Thursday, June 28, 2012

New Life, cont.

I am positioned on the table.  I wait as my belly, hips, thighs, knees, and feet go numb.  Someone put oxygen in my nose, a blue paper hat on my head, sterile drapes are everywhere.  Finally, the door swings open and I hear a great sound, Phillip's voice.   "7:21-Open," I hear.  I feel pulling and tugging.  Phillip and I talk and joke with the doctor.  I hear "You are doing so well." Honestly, considering the goings-on, I feel really good.  "7:42" There is my baby girl.  They hold her in front of me for a brief moment.  My Norah Grace is here, she is on the outside.  I can't wait to get my hands on her.  Phillip gets called over to the isolette to take pictures and to cut the cord.  I can't take my eyes off the two of them.  My family.

Phillip and Norah leave the OR while I get closed up.  I meet up with them again in recovery around 8:25.  I ask how much she weighs to which the nurse answers "guess."  I guess somewhere around 7 and a half.  They laugh and say that I've missed.  "More?" I ask.  Nope, 6 pounds 14 ounces.

They settle me in and it's finally time to hold her.  I can't take my eyes off of her.  For months I've wondered what she would look like.  My eyes are on her and my heart says "Of course, that's what you look like.  I would have known you anywhere."  She is perfect.  She's beautiful.  She's mine.

While in recovery a nurse comes by and says that there is a couple waiting in the room for us and had no idea what was going on.  My parents.  Phillip had gotten only one mass text sent before we went into the OR.  It said something like "Alli has to go in for an urgent C-section, we appreciate your prayers."  Since most hospitals are giant concrete blocks there was no telling if any of them had sent or who had received the message.  Phillip rushes off to see my parents and show them the pictures he has taken.

I prove to the staff that I am alright and ready to be moved to a post-partum room.   Norah goes to the nursery for some of her tests.  When I roll in the room is full.  My parents, Phillip's mom and grandma, and one of my best friend's and her husband are waiting for me.  Soon Norah joins us and tears and pictures abound.  Her temperature is a little low and she hangs out in my hospital gown for a while.
The day goes by quickly and is full of family and friends.  Around 4pm I finally can feel my butt again, this is an exciting thing!  Though the pain is there, it's bearable with my trusty pain button.
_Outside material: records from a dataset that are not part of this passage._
(** C2 (counterexample): alpha = 1/2, beta = 1 and the draws 1/2, 1/4, 1/2,
    0, 1/2, 1/4, 1/2, all of them results [Math.random] may give: the
    gamma sample for alpha is 7/6 times [Math.pow(0, 2)] = 0, the one for
    beta is 2/3, and [sampleBeta] returns 0, which is not above 0. *)
Lemma sampleBeta_zero_draw_returns_zero :
  valid_random (host world_zero_draw) /\
  (0 < Q2R (1 # 2) /\ 0 < Q2R 1) /\
  sampleBeta 3 (ofQ (1 # 2)) (ofQ 1) world_zero_draw
    = Ok (Fin 0) (advance_random 7 world_zero_draw) /\
  ~ inOpenUnit (Fin 0).
Proof.
  split; [|split; [|split]].
  - intros n. do 6 (destruct n as [|n]; [split; [unfold Qle; simpl; lia | reflexivity]|]).
    split; [unfold Qle; simpl; lia | reflexivity].
  - rewrite Q2R_half, RMicromega.Q2R_1. lra.
  - unfold sampleBeta, ofQ. rewrite Q2R_half, RMicromega.Q2R_1.
    assert (Hx : sampleGamma 3 (Fin (1 / 2)) num_1 world_zero_draw
                 = Ok (Fin 0) (advance_random 4 world_zero_draw)).
    { cbn [sampleGamma]. unfold num_1 at 1. rewrite num_ltb_Fin_true by lra.
      unfold num_1. autorewrite with fin_arith.
      rewrite (bind_Ok _ _ _ _ _ (sampleGamma_accept_first 0 (1 / 2 + 1) world_zero_draw
                 ltac:(lra)
                 ltac:(unfold draw; simpl; rewrite Q2R_half; lra)
                 ltac:(unfold draw; simpl; apply Q2R_quarter)
                 ltac:(unfold draw; simpl; rewrite Q2R_half; lra))).
      rewrite (bind_Ok _ _ _ _ _ (Math_random_num_run _)).
      rewrite advance_random_add. simpl (3 + 1)%nat.
      replace (draw (advance_random 3 world_zero_draw) 0) with 0
        by (unfold draw; simpl; now rewrite RMicromega.Q2R_0).
      rewrite num_div_Fin by lra.
      rewrite Math_pow_zero_base by lra.
      autorewrite with fin_arith. unfold ret. do 2 f_equal. ring. }
    rewrite (bind_Ok _ _ _ _ _ Hx).
    rewrite (bind_Ok _ _ _ _ _ (sampleGamma_accept_first 1 1 (advance_random 4 world_zero_draw)
               ltac:(lra)
               ltac:(unfold draw; simpl; rewrite Q2R_half; lra)
               ltac:(unfold draw; simpl; apply Q2R_quarter)
               ltac:(unfold draw; simpl; rewrite Q2R_half; lra))).
    rewrite advance_random_add. simpl (4 + 3)%nat.
    autorewrite with fin_arith. rewrite num_div_Fin by lra.
    unfold ret. do 2 f_equal. field.
  - simpl. lra.
Qed.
The day goes by quickly and is full of family and friends.  My pain button goes away around 10pm and is replaced by Toradol and Percocet.  The first night was so long.  Every time Phillip and I doze off a staff member comes in or Norah starts coughing up some of the fluid in her lungs.  The pain gets much worse but between the Toradol and breastfeeding I am so sleepy I feel that I will sleep through Norah's crying.  Finally the morning comes.

The rest of the stay is a blur.  We see so many close friends and family.  Everyone dotes on Norah and us and tells us how pretty she is.  The staff is great for the most part.  Wednesday arrives and we get to take home our baby girl.  I cannot believe they are just going to let me walk out with a child.  Granted, she's mine, but still I felt that I should watch a movie or have to pass a test.  Our nurse the morning we leave is our favorite.  So personable and supportive.  Before lunch time we are on our way to our house with our girl.  Little did we know how much that 2.5 days would change our lives for the good.